(DATA FOR THIS TASK)

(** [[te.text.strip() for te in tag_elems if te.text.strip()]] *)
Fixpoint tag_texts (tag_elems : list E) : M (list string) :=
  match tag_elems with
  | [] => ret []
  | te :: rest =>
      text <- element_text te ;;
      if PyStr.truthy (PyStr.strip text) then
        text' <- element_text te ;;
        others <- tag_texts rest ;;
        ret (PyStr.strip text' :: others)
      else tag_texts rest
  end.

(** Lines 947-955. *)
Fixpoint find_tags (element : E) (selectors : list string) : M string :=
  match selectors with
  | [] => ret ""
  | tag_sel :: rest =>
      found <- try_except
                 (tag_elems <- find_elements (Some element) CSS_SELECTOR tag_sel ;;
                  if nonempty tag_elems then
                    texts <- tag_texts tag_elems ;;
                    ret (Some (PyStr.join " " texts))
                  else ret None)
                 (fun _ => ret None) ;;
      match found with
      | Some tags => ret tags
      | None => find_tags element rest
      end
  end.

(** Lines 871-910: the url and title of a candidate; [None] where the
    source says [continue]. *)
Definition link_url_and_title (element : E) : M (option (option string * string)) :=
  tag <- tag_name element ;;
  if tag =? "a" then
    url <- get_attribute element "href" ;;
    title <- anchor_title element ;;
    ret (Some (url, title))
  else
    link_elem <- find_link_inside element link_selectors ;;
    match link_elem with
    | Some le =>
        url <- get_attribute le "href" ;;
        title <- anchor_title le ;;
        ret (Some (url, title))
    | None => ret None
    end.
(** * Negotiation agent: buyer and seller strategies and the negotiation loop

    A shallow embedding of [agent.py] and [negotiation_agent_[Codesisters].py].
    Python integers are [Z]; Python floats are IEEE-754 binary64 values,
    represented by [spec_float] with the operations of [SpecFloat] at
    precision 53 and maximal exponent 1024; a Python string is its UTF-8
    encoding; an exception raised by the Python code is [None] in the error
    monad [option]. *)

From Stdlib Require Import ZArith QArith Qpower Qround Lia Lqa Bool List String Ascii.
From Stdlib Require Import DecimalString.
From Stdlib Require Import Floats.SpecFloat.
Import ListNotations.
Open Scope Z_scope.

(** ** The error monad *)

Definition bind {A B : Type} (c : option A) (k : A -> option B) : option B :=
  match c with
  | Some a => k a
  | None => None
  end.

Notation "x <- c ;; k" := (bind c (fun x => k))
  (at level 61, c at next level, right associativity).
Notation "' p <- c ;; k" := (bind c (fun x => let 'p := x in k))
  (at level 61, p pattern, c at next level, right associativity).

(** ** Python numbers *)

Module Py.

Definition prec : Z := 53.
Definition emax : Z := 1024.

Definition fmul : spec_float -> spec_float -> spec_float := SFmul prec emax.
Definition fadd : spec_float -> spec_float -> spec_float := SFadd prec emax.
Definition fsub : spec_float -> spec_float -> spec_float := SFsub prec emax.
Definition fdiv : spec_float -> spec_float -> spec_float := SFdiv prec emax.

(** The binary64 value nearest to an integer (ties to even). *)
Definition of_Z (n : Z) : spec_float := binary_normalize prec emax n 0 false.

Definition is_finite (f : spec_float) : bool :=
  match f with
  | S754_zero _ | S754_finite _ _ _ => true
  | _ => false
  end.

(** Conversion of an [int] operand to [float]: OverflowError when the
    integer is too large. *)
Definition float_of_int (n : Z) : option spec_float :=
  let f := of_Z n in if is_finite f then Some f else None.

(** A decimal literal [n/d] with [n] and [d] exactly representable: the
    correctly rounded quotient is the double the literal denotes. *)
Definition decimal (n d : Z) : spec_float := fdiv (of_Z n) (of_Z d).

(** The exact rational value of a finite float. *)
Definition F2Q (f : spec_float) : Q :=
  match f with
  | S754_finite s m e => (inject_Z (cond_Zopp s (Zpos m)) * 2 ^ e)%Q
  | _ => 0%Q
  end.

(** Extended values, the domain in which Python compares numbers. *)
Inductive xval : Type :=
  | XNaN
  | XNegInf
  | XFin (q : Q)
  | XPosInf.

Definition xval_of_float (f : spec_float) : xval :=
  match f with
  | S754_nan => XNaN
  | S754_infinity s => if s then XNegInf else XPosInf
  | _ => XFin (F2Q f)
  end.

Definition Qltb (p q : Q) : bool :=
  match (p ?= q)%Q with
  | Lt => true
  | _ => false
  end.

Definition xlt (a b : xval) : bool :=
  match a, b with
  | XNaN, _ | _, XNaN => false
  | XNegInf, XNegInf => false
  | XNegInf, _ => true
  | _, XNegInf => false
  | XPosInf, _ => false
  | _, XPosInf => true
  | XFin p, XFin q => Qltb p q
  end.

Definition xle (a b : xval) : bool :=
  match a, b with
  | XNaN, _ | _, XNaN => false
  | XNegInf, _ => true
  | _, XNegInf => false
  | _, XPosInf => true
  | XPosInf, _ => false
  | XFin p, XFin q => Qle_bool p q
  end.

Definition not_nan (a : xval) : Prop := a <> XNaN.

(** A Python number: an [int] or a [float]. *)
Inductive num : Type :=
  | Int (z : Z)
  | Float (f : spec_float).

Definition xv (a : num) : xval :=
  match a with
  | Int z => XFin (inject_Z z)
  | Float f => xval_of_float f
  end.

(End DATA FOR THIS TASK)
(DATA FOR THIS TASK)

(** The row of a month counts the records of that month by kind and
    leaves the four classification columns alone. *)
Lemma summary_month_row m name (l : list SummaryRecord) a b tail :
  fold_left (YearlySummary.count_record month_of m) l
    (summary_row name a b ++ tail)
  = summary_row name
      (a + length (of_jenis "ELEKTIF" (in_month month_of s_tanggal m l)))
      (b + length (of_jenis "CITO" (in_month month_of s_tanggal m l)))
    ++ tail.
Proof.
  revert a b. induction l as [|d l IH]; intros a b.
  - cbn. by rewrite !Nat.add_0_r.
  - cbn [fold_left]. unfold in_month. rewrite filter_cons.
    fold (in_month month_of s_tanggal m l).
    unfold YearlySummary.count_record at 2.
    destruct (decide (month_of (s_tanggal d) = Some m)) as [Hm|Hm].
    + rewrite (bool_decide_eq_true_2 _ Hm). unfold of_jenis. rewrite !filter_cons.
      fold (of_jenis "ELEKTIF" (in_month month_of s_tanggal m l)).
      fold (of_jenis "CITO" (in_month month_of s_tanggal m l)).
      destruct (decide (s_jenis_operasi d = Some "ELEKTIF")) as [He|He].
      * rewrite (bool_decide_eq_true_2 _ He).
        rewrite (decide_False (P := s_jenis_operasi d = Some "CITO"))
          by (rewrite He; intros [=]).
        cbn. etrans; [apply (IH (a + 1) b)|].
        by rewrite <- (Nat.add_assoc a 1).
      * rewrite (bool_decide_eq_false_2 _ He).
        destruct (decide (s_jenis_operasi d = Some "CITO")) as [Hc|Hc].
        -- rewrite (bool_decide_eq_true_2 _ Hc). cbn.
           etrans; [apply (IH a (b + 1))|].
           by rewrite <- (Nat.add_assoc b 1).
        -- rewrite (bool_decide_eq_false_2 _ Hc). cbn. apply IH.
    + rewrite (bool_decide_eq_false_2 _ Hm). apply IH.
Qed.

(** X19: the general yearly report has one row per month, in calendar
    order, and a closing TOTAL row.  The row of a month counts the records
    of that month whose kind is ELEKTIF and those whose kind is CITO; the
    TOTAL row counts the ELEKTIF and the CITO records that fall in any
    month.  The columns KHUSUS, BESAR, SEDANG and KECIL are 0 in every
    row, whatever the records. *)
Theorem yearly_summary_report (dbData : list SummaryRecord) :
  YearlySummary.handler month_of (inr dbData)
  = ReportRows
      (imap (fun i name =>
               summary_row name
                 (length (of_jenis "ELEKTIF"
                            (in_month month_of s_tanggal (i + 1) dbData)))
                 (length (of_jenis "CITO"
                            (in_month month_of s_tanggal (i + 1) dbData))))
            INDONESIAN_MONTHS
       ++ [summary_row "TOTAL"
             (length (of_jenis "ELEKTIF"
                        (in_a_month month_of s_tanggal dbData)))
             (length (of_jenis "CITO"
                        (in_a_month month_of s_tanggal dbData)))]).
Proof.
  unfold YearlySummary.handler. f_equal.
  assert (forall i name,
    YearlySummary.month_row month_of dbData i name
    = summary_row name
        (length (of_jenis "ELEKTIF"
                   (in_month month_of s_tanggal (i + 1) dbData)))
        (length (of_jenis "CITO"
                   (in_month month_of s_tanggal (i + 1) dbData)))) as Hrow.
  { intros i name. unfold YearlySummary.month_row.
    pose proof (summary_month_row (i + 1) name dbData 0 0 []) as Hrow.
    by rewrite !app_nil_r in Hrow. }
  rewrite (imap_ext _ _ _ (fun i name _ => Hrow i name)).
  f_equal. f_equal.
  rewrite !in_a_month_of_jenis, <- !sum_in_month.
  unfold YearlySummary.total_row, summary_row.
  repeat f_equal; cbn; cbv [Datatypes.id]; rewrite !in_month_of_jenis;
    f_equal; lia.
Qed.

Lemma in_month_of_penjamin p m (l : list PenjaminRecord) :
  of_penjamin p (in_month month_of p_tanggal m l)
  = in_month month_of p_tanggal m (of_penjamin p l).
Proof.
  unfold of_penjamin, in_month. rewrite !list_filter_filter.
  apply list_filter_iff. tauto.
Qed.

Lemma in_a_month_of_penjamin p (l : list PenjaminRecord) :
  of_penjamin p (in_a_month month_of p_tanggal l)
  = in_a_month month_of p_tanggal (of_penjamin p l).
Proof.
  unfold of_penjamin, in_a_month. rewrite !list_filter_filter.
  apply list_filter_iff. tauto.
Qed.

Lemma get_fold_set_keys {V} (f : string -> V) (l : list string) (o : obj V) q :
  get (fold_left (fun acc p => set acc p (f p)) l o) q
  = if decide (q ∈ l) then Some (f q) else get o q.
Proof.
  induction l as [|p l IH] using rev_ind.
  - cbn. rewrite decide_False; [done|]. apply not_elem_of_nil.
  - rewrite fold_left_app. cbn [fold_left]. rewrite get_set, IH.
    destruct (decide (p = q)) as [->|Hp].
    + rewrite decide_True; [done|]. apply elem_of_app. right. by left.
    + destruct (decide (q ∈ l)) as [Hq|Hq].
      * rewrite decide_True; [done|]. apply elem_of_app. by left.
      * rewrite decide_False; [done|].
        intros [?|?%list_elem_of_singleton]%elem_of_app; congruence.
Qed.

(End DATA FOR THIS TASK)

WHAT YOU NEED TO DO » Report how many lines of the listing hold the string "apply", giving only the number.

REPLY TO THE TASK » 9